Saturday, April 2, 2016

Review of "The Kingdom of Georgia" By Oliver Wardrop, published in 1888

This is a real account of travel by Oliver Wardrop, a British subject, in Kingdom of Georgia in 19th century. It is always fascinating for me to read such notes to understand evolution of national identity and so on. What's Kingdom of Georgia? 

Kingdom of Georgia corresponds to the present day Georgia, former Soviet Union country, located between Black and Caspian sees. 

Kingdom of Georgia as a political entity had not existed since late 15th century. It was divided into several small principalities each ruled by own "Kings". Russian conquest of Caucasian territories in 19th century allowed 3rd unification of Georgian lands under Russian Empire (1st unification happened in 12th century, 2nd one in 14th century). 

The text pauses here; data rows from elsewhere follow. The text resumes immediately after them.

(** *** The loop reads the lines *)

Definition no_LF (s : string) : Prop := index_byte LF s = None.
Lemma no_LF_cons c s : no_LF (String c s) <-> c <> LF /\ no_LF s.
Proof. apply index_byte_cons. Qed.
Lemma no_LF_app a b : no_LF (a +:+ b) <-> no_LF a /\ no_LF b.
Proof. apply index_byte_app. Qed.
Lemma scan_line_full n : forall l t, no_LF l -> (n <= String.length l)%nat -> scan_line n (l +:+ t) = (str_take n l, str_drop n l +:+ t, ScanFull).
Proof.
  induction n as [|n IH]; intros l t Hl Hn; [by destruct l|]. destruct l as [|c l]; [cbn in Hn; lia|]. apply no_LF_cons in Hl as [Hc Hl].
  change (String c l +:+ t) with (String c (l +:+ t)). cbn [scan_line]. destruct (Ascii.eqb_spec c LF); [done|]. rewrite IH; [done|done|cbn in Hn; lia].
Qed.
Lemma scan_line_short n : forall l t, no_LF l -> (String.length l < n)%nat -> t = "" \/ (exists r, t = String LF r) ->
  scan_line n (l +:+ t) = match t with EmptyString => (l, "", ScanEnd) | String _ r => (l, r, ScanNewline) end.
Proof.
  induction n as [|n IH]; intros l t Hl Hn Ht; [lia|]. destruct l as [|c l].
  - destruct Ht as [->|[r ->]]; [done|]. change ("" +:+ String LF r) with (String LF r). cbn [scan_line]. by destruct (Ascii.eqb_spec LF LF).
  - apply no_LF_cons in Hl as [Hc Hl]. change (String c l +:+ t) with (String c (l +:+ t)). cbn [scan_line]. destruct (Ascii.eqb_spec c LF); [done|].
    rewrite IH; [|done|cbn in Hn; lia|done]. by destruct t.
Qed.
Lemma scan_line_length n : forall s, let '(l, r, e) := scan_line n s in
  (String.length s = String.length l + String.length r + match e with ScanNewline => 1 | _ => 0 end)%nat /\ (e = ScanFull -> String.length l = n).
Proof.
  induction n as [|n IH]; intros s; [by destruct s|]. destruct s as [|c s]; [done|]. cbn [scan_line]. destruct (Ascii.eqb c LF); [split; [cbn; lia|done]|].
  specialize (IH s). destruct (scan_line n s) as [[l r] e]. destruct IH as [H1 H2]. cbn [String.length]. split; [lia|]. intros He. by rewrite H2.
Qed.
Lemma ReadLine_shorter s line isPrefix rest : ReadLine s = Some (line, isPrefix, rest) -> (String.length rest < String.length s)%nat.
Proof.
  unfold ReadLine. pose proof (scan_line_length bufio_size s) as H. destruct (scan_line bufio_size s) as [[l r] e]. destruct H as [H1 H2]. destruct e.
  - intros [= <- <- <-]; lia.
  - destruct (drop_CR l) as [t b] eqn:E. assert (String.length l = bufio_size) as Hl by auto. intros [= <- <- <-]. destruct b; cbn [String.length]; unfold bufio_size in Hl; lia.
  - destruct l as [|c l]; [done|]. intros [= <- <- <-]. cbn [String.length] in H1. lia.
Qed.
Lemma read_hosts_fuel f : forall g p s byName, (String.length s < f)%nat -> (String.length s < g)%nat -> read_hosts f p s byName = read_hosts g p s byName.
Proof.
  induction f as [|f IH]; intros [|g] p s byName Hf Hg; [done|lia|lia|]. cbn [read_hosts]. destruct (ReadLine s) as [[[line isPrefix] rest]|] eqn:E; [|done].
  apply ReadLine_shorter in E. destruct isPrefix; apply IH; lia.
Qed.
Definition read_rest (p s : string) (byName : table) : table := read_hosts (S (String.length s)) p s byName.
Lemma read_rest_step p s byName : read_rest p s byName =
  match ReadLine s with
  | None => byName
  | Some (line, true, rest) => read_rest (p +:+ line) rest byName
  | Some (line, false, rest) => read_rest "" rest (add_line byName (p +:+ line))
  end.
Proof.
  unfold read_rest at 1. cbn [read_hosts]. destruct (ReadLine s) as [[[line isPrefix] rest]|] eqn:E; [|done]. apply ReadLine_shorter in E.
  destruct isPrefix; apply read_hosts_fuel; lia.
Qed.
Lemma str_length_take n : forall s, (n <= String.length s)%nat -> String.length (str_take n s) = n.
Proof. induction n as [|n IH]; intros [|c s] H; [done|done|cbn in H; lia|]. cbn [str_take String.length] in *. rewrite IH; lia. Qed.
Lemma readIPSet_write s rest e : ipset_writable s -> readIPSet (mkReader (writeIPSet s +:+ rest) e) = Ok (s, mkReader rest e).
Proof.
  intros (He & Hs & Hm). unfold readIPSet, writeIPSet. set (data := map _ (IPSet_rr s)).
  assert (length data = length (IPSet_rr s)) as El by apply length_map.
  rewrite !str_app_assoc, ReadByte_byte. cbn [mbind result_bind N.modulo N.div_eucl N.eqb negb].
  unfold ReadUint64, ReadFull. cbn [rd_data]. rewrite str_length_app, be_bytes_length. cbn [Nat.ltb Nat.leb Nat.add].
  rewrite str_take_app, str_drop_app by apply be_bytes_length. cbn [mbind result_bind]. unfold set_data. cbn [rd_end].
  assert (N.of_nat (length data) < 2 ^ 63)%N as Hd by (rewrite El; exact Hs).
  rewrite be_roundtrip by (eapply N.lt_trans; [exact Hd|done]).
  destruct (N.ltb_spec max_ranges (N.of_nat (length data))); [rewrite El in *; lia|].
  rewrite ranges_law; [|exact Hd|].
  - cbn [mbind result_bind]. unfold data. rewrite map_map. rewrite (map_ext_Forall _ id), map_id; [by rewrite rr_law|].
    eapply Forall_impl; [exact He|]. intros [a b] [Ha Hb]. cbn [fst snd] in *. by rewrite !AddrFromIP_AsSlice.
  - unfold data. apply Forall_map. eapply Forall_impl; [exact He|]. intros [a b] [Ha Hb]. split; by apply AsSlice_short.
Qed.

(** ** Items *)

Implicit Types (o rule : opt_DefaultHeadlessRule).

(** Reading [s] has the effect [eff] on the rule, in at most as many turns as [s] has bytes. *)
Definition reads (recover : bool) (s : string) (eff : opt_DefaultHeadlessRule -> opt_DefaultHeadlessRule) : Prop :=
  exists k, (k <= String.length s)%nat /\ forall f rest e last rule, exists last',
  readDefaultRule_go (k + f) recover last rule (mkReader (s +:+ rest) e) =
  readDefaultRule_go f recover last' (eff rule) (mkReader rest e).

Lemma reads_nil recover eff : (forall rule, eff rule = rule) -> reads recover "" eff.
Proof. intros H. exists 0%nat. split; [done|]. intros f rest e last rule. exists last. by rewrite H. Qed.

Lemma reads_app recover a b f g : reads recover a f -> reads recover b g -> reads recover (a +:+ b) (fun rule => g (f rule)).
Proof.
  intros (j & Hj & Ha) (k & Hk & Hb). exists (j + k)%nat. split; [rewrite str_length_app; lia|].
  intros n rest e last rule. destruct (Ha (k + n)%nat (b +:+ rest) e last rule) as [last' E].
  destruct (Hb n rest e last' (f rule)) as [last'' E']. exists last''.
  by rewrite str_app_assoc, <- Nat.add_assoc, E, E'.
Qed.

Lemma reads_item recover ty v eff : (ty < 255)%N ->
  (forall rest e last rule, readItem recover last ty rule (mkReader (v +:+ rest) e) = Ok (eff rule, mkReader rest e)) ->
  reads recover (byte ty +:+ v) eff.
Proof.
  intros Ht H. exists 1%nat. split; [rewrite str_length_app; simpl; lia|]. intros n rest e last rule. exists ty.
  cbn [readDefaultRule_go Nat.add]. rewrite str_app_assoc, ReadByte_byte, N.mod_small by lia. cbn [mbind result_bind].
  destruct (N.eqb_spec ty ruleItemFinal); [unfold ruleItemFinal in *; lia|]. by rewrite H.
Qed.
Lemma writes_all l s : writes l = Ok s -> Forall (fun w => is_Ok w = true) l.
Proof.
  revert s. induction l as [|w l IH]; intros s H; [constructor|]. apply writes_cons in H as (a & b & -> & Hb & _).
  constructor; [done|by eapply IH].
Qed.
Lemma cidr_written ty l msg : is_Ok (write_if (nonempty l) (with_cause msg (writeRuleItemCIDR ty l))) = true ->
  nonempty l = true -> is_Some (ipset_of l).
Proof.
  intros H Hl. rewrite Hl in H. cbn [write_if] in H. unfold writeRuleItemCIDR in H. unfold ipset_of. rewrite Hl.
  destruct (parse_cidrs 0 l); [|done|done]. cbn [mbind result_bind] in *. destruct (IPSetBuilder_IPSet _); [by eexists|done|done].
Qed.
Lemma written_cidrs v o s : writeDefaultRule o v = Ok s -> cidrs_built o.
Proof.
  intros H. unfold writeDefaultRule in H. apply writes_all in H. rewrite Forall_forall in H.
  split; eapply cidr_written; apply H; unfold write_items, write_items_conn; cbn [app]; [do 6 apply list_elem_of_further|do 7 apply list_elem_of_further];
    apply list_elem_of_here.
Qed.

(** Each of the rules has a property that its writing shows. *)
Lemma written_rules v (P : opt_HeadlessRule -> Prop) l :
  Forall (fun o => forall s, writeRule v o = Ok s -> P o) l -> forall s, writes (map (writeRule v) l) = Ok s -> Forall P l.
Proof.
  intros H s Hs. apply writes_all in Hs. rewrite Forall_forall in Hs. rewrite Forall_forall in H |- *. intros o Ho.
  specialize (Hs (writeRule v o) (list_elem_of_fmap_2 _ _ _ Ho)). destruct (writeRule v o) eqn:E; [|done|done]. by eapply H.
Qed.
Lemma written_logical v d l s : writeRule v (mkOptHeadlessRule RuleTypeLogical d l) = Ok s ->
  exists t, writes (map (writeRule v) (lo_Rules l)) = Ok t.
Proof.
  intros H. cbn [writeRule] in H. rewrite bool_decide_eq_false_2, bool_decide_eq_true_2 in H by done.
  unfold writeLogicalRule in H. do 3 apply writes_cons in H as (? & ? & _ & H & _). apply writes_cons in H as (t & ? & H & _). eauto.
Qed.

Lemma all_result_ext {A} (f : A -> result bool) (g : A -> A) l :
  Forall (fun x => f (g x) = f x) l -> all_result f (map g l) = all_result f l.
Proof. induction 1 as [|x l E _ IH]; [done|]. cbn [map all_result]. by rewrite E, IH. Qed.

Lemma compiled_rule_valid v (o : opt_HeadlessRule) : source_rule o -> forall s, writeRule v o = Ok s ->
  opt_HeadlessRule_IsValid (compiled_rule false v o) = opt_HeadlessRule_IsValid o.
Proof.
  induction o as [ty d l IH] using opt_HeadlessRule_nested_ind. intros Hs s Hw. inversion Hs as [? ? Hd|? ? Hl]; subst ty.
  - cbn [writeRule] in Hw. rewrite bool_decide_eq_true_2 in Hw by done. cbn [compiled_rule].
    rewrite bool_decide_eq_true_2 by done. cbn [opt_HeadlessRule_IsValid]. rewrite bool_decide_eq_true_2 by done. cbn [orb]. f_equal.
    apply compiled_valid; [done|by eapply written_cidrs].
  - apply written_logical in Hw as [t Ht]. cbn [compiled_rule]. rewrite bool_decide_eq_false_2 by done. cbn [opt_HeadlessRule_IsValid].
    change (bool_decide (RuleTypeLogical = RuleTypeDefault) || str_empty RuleTypeLogical) with false. cbn [orb].
    rewrite bool_decide_eq_true_2 by done. unfold opt_Logical_IsValid. cbn [lo_Rules]. rewrite nonempty_map.
    destruct (nonempty _); [|done]. apply all_result_ext. eapply written_rules; [|exact Ht].
    rewrite Forall_forall in IH, Hl |- *. intros o Ho. by apply IH, Hl.
Qed.

Definition match_equiv (r r' : HeadlessRule) : Prop := forall w m, HeadlessRule_Match w r' m = HeadlessRule_Match w r m.

Lemma logical_equiv mode inv rs rs' : Forall2 match_equiv rs rs' ->
  match_equiv (LogicalHeadlessRule (mkLogicalRule rs mode inv tt)) (LogicalHeadlessRule (mkLogicalRule rs' mode inv tt)).
Proof.
  intros H w m. cbn [HeadlessRule_Match]. unfold abstractLogicalRule_Match. cbn [lr_mode lr_rules lr_invert].
  assert (forall m, all_Match (HeadlessRule_Match w) rs' m = all_Match (HeadlessRule_Match w) rs m) as Ha.
  { induction H as [|r r' rs rs' E _ IH]; intros m'; [done|]. cbn [all_Match]. rewrite E. by destruct (HeadlessRule_Match w r _) as [[]]. }
  assert (forall m, any_Match (HeadlessRule_Match w) rs' m = any_Match (HeadlessRule_Match w) rs m) as Hy.
  { clear Ha. induction H as [|r r' rs rs' E _ IH]; intros m'; [done|]. cbn [any_Match]. rewrite E. by destruct (HeadlessRule_Match w r _) as [[]]. }
  by rewrite Ha, Hy.
Qed.
(* ===== verification/SniffBasic.v ===== *)
(** * SniffBasic: the sniffers of fixed headers

    common/sniff: BitTorrent, uTP and UDP trackers (bittorrent.go), DTLS (dtls.go), NTP (ntp.go), RDP
    (rdp.go), SSH (ssh.go), STUN (stun.go), DNS (dns.go), HTTP (http.go) and TLS (tls.go).  A sniffer looks
    at the bytes received so far and sets the protocol; [Err] leaves the metadata as it is.  The parsers of
    DNS messages, HTTP requests and TLS handshakes are third-party code ([SniffLibrary]). *)

From S2P Require Import Prelude GoStd NetIP DNSMessage Metadata RuleItems RuleMatch RuleAction Sniff.
From S2P Require Import FakeIP FakeIPCodec GoIO.
Open Scope string_scope.

(** ** Bytes *)

Definition os_ErrInvalid : error := ELib "invalid argument".
Definition index_panic : string := "runtime error: index out of range".
Definition slice_panic : string := "runtime error: slice bounds out of range".

(** [b[i]], [b[lo:hi]] and [binary.BigEndian] of [n] bytes at [i]. *)
Definition byte_at (b : string) (i : nat) : result N :=
  match String.get i b with Some c => Ok (byte_val c) | None => Panic index_panic end.
Definition slice (b : string) (lo hi : nat) : result string :=
  if ((lo <=? hi) && (hi <=? String.length b))%nat then Ok (str_take (hi - lo) (str_drop lo b)) else Panic slice_panic.
Definition be_at (n : nat) (b : string) (i : nat) : result N :=
  let! s := slice b i (i + n) in Ok (be_val s).

(** A sniffer's answer: the metadata, an error, or a panic. *)
Definition set_protocol (protocol : string) (s : SniffInfo) : SniffInfo :=
  mkSniffInfo protocol (sn_Domain s) (sn_Client s) (sn_SnifferNames s) (sn_SniffError s).
Definition set_sniff_domain (domain : string) (s : SniffInfo) : SniffInfo :=
  mkSniffInfo (sn_Protocol s) domain (sn_Client s) (sn_SnifferNames s) (sn_SniffError s).
Definition set_client (client : string) (s : SniffInfo) : SniffInfo :=
  mkSniffInfo (sn_Protocol s) (sn_Domain s) client (sn_SnifferNames s) (sn_SniffError s).

Definition ProtocolTLS : string := "tls".
Definition ProtocolHTTP : string := "http".
Definition ProtocolQUIC : string := "quic".
Definition ProtocolDNS : string := "dns".
Definition ProtocolSTUN : string := "stun".
Definition ProtocolBitTorrent : string := "bittorrent".
Definition ProtocolDTLS : string := "dtls".
Definition ProtocolSSH : string := "ssh".
Definition ProtocolRDP : string := "rdp".
Definition ProtocolNTP : string := "ntp".

(** [E.Cause1(ErrNeedMoreData, err)] on the error of a read. *)
Definition need_more {A} (r : result A) : result A :=
  match r with Err e => Err (EWrap ErrNeedMoreData e) | _ => r end.

(** What is received so far, as a stream. *)
Definition stream (data : string) : Reader := mkReader data io_EOF.

(** ** Packets *)

Section Packets.
Variable metadata : SniffInfo.

Definition sniff_STUNMessage (packet : string) : result SniffInfo :=
  if (String.length packet <? 20)%nat then Err os_ErrInvalid
  else
    let! cookie := be_at 4 packet 4 in
    if negb (cookie =? 0x2112A442)%N then Err os_ErrInvalid
    else
      let! length := be_at 2 packet 2 in
      if (String.length packet <? 20 + N.to_nat length)%nat then Err os_ErrInvalid
      else Ok (set_protocol ProtocolSTUN metadata).

Definition trackerConnectFlag : N := 0.
Definition trackerProtocolID : N := 0x41727101980.
Definition trackerConnectMinSize : nat := 16.
Definition sniff_UDPTracker (packet : string) : result SniffInfo :=
  if (String.length packet <? trackerConnectMinSize)%nat then Err os_ErrInvalid
  else
    let! protocolID := be_at 8 packet 0 in
    if negb (protocolID =? trackerProtocolID)%N then Err os_ErrInvalid
    else
      let! flag := be_at 4 packet 8 in
      if negb (flag =? trackerConnectFlag)%N then Err os_ErrInvalid
      else Ok (set_protocol ProtocolBitTorrent metadata).

Definition sniff_DTLSRecord (packet : string) : result SniffInfo :=
  if (String.length packet <? 13)%nat then Err os_ErrInvalid
  else
    let! contentType := byte_at packet 0 in
    if negb (bool_decide (contentType ∈ [20; 21; 22; 23; 25]%N)) then Err os_ErrInvalid
    else
      let! versionMajor := byte_at packet 1 in
      if negb (versionMajor =? 0xfe)%N then Err os_ErrInvalid
      else
        let! versionMinor := byte_at packet 2 in
        if negb (versionMinor =? 0xff)%N && negb (versionMinor =? 0xfd)%N then Err os_ErrInvalid
        else Ok (set_protocol ProtocolDTLS metadata).

(** The quotients of the two fields are exact in [float64]: they are compared as integers. *)
Definition sniff_NTP (packet : string) : result SniffInfo :=
  if (String.length packet <? 48)%nat then Err os_ErrInvalid
  else
    let! firstByte := byte_at packet 0 in
    let li := N.land (N.shiftr firstByte 6) 3 in
    let vn := N.land (N.shiftr firstByte 3) 7 in
    let mode := N.land firstByte 7 in
    if (3 <? li)%N then Err os_ErrInvalid
    else if negb (vn =? 3)%N && negb (vn =? 4)%N then Err os_ErrInvalid
    else if negb (mode =? 3)%N then Err os_ErrInvalid
    else
      let! rootDelay := be_at 4 packet 4 in
      let! rootDispersion := be_at 4 packet 8 in
      if (16 * 65536 <? rootDelay)%N then Err os_ErrInvalid
      else if (16 * 65536 <? rootDispersion)%N then Err os_ErrInvalid
      else Ok (set_protocol ProtocolNTP metadata).

(** The extensions of uTP; [Seek] may go past the end.  A turn takes two bytes. *)
Fixpoint utp_extensions (fuel : nat) (extension : N) (r : Reader) : result unit :=
  if (extension =? 0)%N then Ok tt
  else match fuel with
    | O => Panic "out of fuel"
    | S f =>
        let! (extension, r) := ReadByte r in
        if (4 <? extension)%N then Err os_ErrInvalid
        else
          let! (length, r) := ReadByte r in
          utp_extensions f extension (set_data (str_drop (N.to_nat length) (rd_data r)) r)
    end.
Definition sniff_UTP (packet : string) : result SniffInfo :=
  if (String.length packet <? 20)%nat then Err os_ErrInvalid
  else
    let! first := byte_at packet 0 in
    let version := N.land first 15 in
    let ty := N.shiftr first 4 in
    if negb (version =? 1)%N || (4 <? ty)%N then Err os_ErrInvalid
    else
      let! extension := byte_at packet 1 in
      let! _ := utp_extensions (S (String.length packet)) extension (stream (str_drop 20 packet)) in
      Ok (set_protocol ProtocolBitTorrent metadata).

(** ** Streams *)

(** [Read] of [io.MultiReader]: at most [n] bytes of the first buffer that is not at its end. *)
Fixpoint multi_Read (n : nat) (chunks : list string) : option (string * list string) :=
  match chunks with
  | [] => None
  | "" :: l => multi_Read n l
  | c :: l => Some (str_take n c, str_drop n c :: l)
  end.
(** The buffers the data arrived in matter: the header is read with one call. *)
Definition sniff_BitTorrent (chunks : list string) : result SniffInfo :=
  match multi_Read 1 chunks with
  | None => Err (EWrap ErrNeedMoreData io_EOF)
  | Some (first, chunks) =>
      let! first := byte_at first 0 in
      if negb (first =? 19)%N then Err os_ErrInvalid
      else
        let header := "BitTorrent protocol" in
        let '(protocol, err) := match multi_Read 19 chunks with Some (p, _) => (p, None) | None => ("", Some io_EOF) end in
        let n := String.length protocol in
        if negb (bool_decide (protocol = str_take n header)) then Err os_ErrInvalid
        else match err with
          | Some e => Err (EWrap ErrNeedMoreData e)
          | None => if (n <? 19)%nat then Err ErrNeedMoreData else Ok (set_protocol ProtocolBitTorrent metadata)
          end
  end.

Definition ReadUint16 (r : Reader) : result (N * Reader) := let! (s, r) := ReadFull 2 r in Ok (be_val s, r).

Definition sniff_RDP (reader : Reader) : result SniffInfo :=
  let! (tpktVersion, r) := need_more (ReadByte reader) in
  if negb (tpktVersion =? 3)%N then Err os_ErrInvalid
  else
    let! (tpktReserved, r) := need_more (ReadByte r) in
    if negb (tpktReserved =? 0)%N then Err os_ErrInvalid
    else
      let! (tpktLength, r) := need_more (ReadUint16 r) in
      if negb (tpktLength =? 19)%N then Err os_ErrInvalid
      else
        let! (cotpLength, r) := need_more (ReadByte r) in
        if negb (cotpLength =? 14)%N then Err os_ErrInvalid
        else
          let! (cotpTpduType, r) := need_more (ReadByte r) in
          if negb (cotpTpduType =? 0xE0)%N then Err os_ErrInvalid
          else
            let! (_, r) := need_more (ReadFull 5 r) in
            let! (rdpType, r) := need_more (ReadByte r) in
            if negb (rdpType =? 1)%N then Err os_ErrInvalid
            else
              let! (_, r) := need_more (ReadByte r) in
              let! (rdpLength, _) := need_more (ReadByte r) in
              if negb (rdpLength =? 8)%N then Err os_ErrInvalid
              else Ok (set_protocol ProtocolRDP metadata).

(** [ReadLine] of a [bufio.Reader] of the default size: up to a newline, the size of the buffer, or the end. *)
Definition bufio_size : nat := 4096.
Definition drop_CR (line : string) : string :=
  if has_suffix line (String (ascii_of_N 13) "") then str_take (String.length line - 1) line else line.
Definition ReadLine (data : string) : result string :=
  match index_byte (ascii_of_N 10) (str_take bufio_size data) with
  | Some i => Ok (drop_CR (str_take i data))
  | None =>
      if (bufio_size <=? String.length data)%nat then Ok (drop_CR (str_take bufio_size data))
      else if str_empty data then Err io_EOF else Ok data
  end.
Definition sniff_SSH (data : string) : result SniffInfo :=
  let sshPrefix := "SSH-2.0-" in
  let prefix := str_take 8 data in
  if negb (bool_decide (prefix = str_take (String.length prefix) sshPrefix)) then Err os_ErrInvalid
  else if (String.length prefix <? 8)%nat then Err (EWrap ErrNeedMoreData io_EOF)
  else
    let! fistLine := ReadLine data in
    let! client := slice fistLine 8 (String.length fistLine) in
    Ok (set_client client (set_protocol ProtocolSSH metadata)).
End Packets.

(** ** Parsers of other packages *)

(** What miekg/dns, sing's HTTP parser and address parser, and crypto/tls are asked: a message; the host of
    a request; the address of a host; the server name of a handshake, if it came that far, and its error. *)
Class SniffLibrary : Type := {
  Msg_Unpack : string -> result Msg;
  http_ReadRequest : string -> result string;
  AddrString : string -> string;
  tls_Handshake : string -> option string * option error
}.

Section Library.
Context {L : SniffLibrary}.
Variable metadata : SniffInfo.

(** A message that is no query is no error either. *)
Definition sniff_DomainNameQuery (packet : string) : result SniffInfo :=
  let! msg := Msg_Unpack packet in
  if msg_Response msg || negb (nonempty (msg_Question msg)) || nonempty (msg_Answer msg) || nonempty (msg_Ns msg)
  then Ok metadata
  else Ok (set_protocol ProtocolDNS metadata).

(** The bytes of [packet] that are there, none if there are fewer. *)
Definition there (packet : string) (i : nat) : option N := byte_val <$> String.get i packet.
Definition is_byte (f : N -> bool) (b : option N) : bool := match b with Some v => f v | None => false end.
Definition sniff_StreamDomainNameQuery (reader : Reader) : result SniffInfo :=
  let! (length, r) := need_more (ReadUint16 reader) in
  if (length <? 12)%N then Err os_ErrInvalid
  else
    let packet := str_take (N.to_nat length) (rd_data r) in
    let err := (String.length packet <? N.to_nat length)%nat in
    if is_byte (fun v => negb (N.land v 0x80 =? 0)%N) (there packet 2) then Err os_ErrInvalid
    else if is_byte (fun v => (v =? 0)%N) (there packet 4) && is_byte (fun v => (v =? 0)%N) (there packet 5) then Err os_ErrInvalid
    else if existsb (fun i => is_byte (fun v => negb (v =? 0)%N) (there packet i)) [6; 7; 8; 9]%nat then Err os_ErrInvalid
    else if err then Err (EWrap ErrNeedMoreData (if str_empty packet then io_EOF else io_ErrUnexpectedEOF))
    else sniff_DomainNameQuery packet.

Definition sniff_HTTPHost (data : string) : result SniffInfo :=
  match http_ReadRequest data with
  | Ok host => Ok (set_sniff_domain (AddrString host) (set_protocol ProtocolHTTP metadata))
  | Err e => Err (if errors_Is e io_ErrUnexpectedEOF then EWrap ErrNeedMoreData e else e)
  | Panic m => Panic m
  end.

Definition sniff_TLSClientHello (data : string) : result SniffInfo :=
  match tls_Handshake data with
  | (Some serverName, _) => Ok (set_sniff_domain serverName (set_protocol ProtocolTLS metadata))
  | (None, Some e) => Err (if errors_Is e io_ErrUnexpectedEOF then EWrap ErrNeedMoreData e else e)
  | (None, None) => Ok metadata
  end.
End Library.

Russian, however, abolished Georgian Kingdom (and its Bagrationi Royal House) and incorporated it into their own territory as a separate vice-royal province. 

It was at this time when Oliver Wardrop visited Georgia (around 1880s). So it is quite strange that he still refers to it as Kingdom of Georgia. Though his book's full title reads as "The Kingdom of Georgia: Notes of Travel in a Land of Woman, Wine and Song", there are almost nothing about either women, wine or songs there. So it is quite surprising title for me.

Oliver Wardrop's travel to Kingdom of Georgia starts with Black See port town of Batumi. He shortly describes town and then proceed to Kutaisi and from there to capital city of Tiflis (modern day Tbilisi).

Book is filled with few photos. For example, this guy on the left is referred in the Book as Georgian in national costume. What is strange about this costume is that it looks nothing like a national costume modern day Georgian imagine as their "true" national costume.

Another interesting point about this book is that it is filled with georgian words that have no modern meaning in modern Georgian language. For example, when talking about feast, Oliver Wardrop mentions that wine drinking is directed by a person called a "tolumbash" (toastmaster). But there is no such word in modern day Georgia that refers to toastmaster. Apparently origin of this word is Armenian. Now, there were lots of Armenians living within Kingdom of Georgia then and now. Either Armenian words were more frequently used in Georgia [by Georgians] in 19th century or Oliver Wardrop were dining with Armenians living in Georgia. However he is very specific for separating Georgians from Armenians and for some reason he tends to think of Armenians who were mostly running all the businesses in Georgia in 19th century as untrustworthy people, while as the same time praising local Georgians as a simple, honest and innocent people, though lazy as well.  

Since Oliver Wardrop was involved in translations of Georgian literature into English, he showed 19th century Georgian alphabet in his book (on the left). When I first saw it I was surprised that I could not recognize some of the letters. When I did little research about this subject I found out that 5 letters were indeed removed from Georgian alphabet at the end of 19th century. It was new to me and I am glad that I learned something new about evolution of Georgian alphabet from this century old book.

In summary, this book provided relatively little novel information regarding living conditions of Georgia in 19th century. Frequently, the author notes are filled with mistakes about history and so on.

Still, since it is short book it is useful to read for someone who is curious about Georgian history as seen by European traveler in 19th century. I was disappointed that Oliver Wardrop did not mention anything about the origin of word "Georgia" since in georgian language name for "Georgia" is something entirely different (Saqartvelo). I am very curious to know who and when word "Georgia" was coined in reference to Kingdom of Georgia.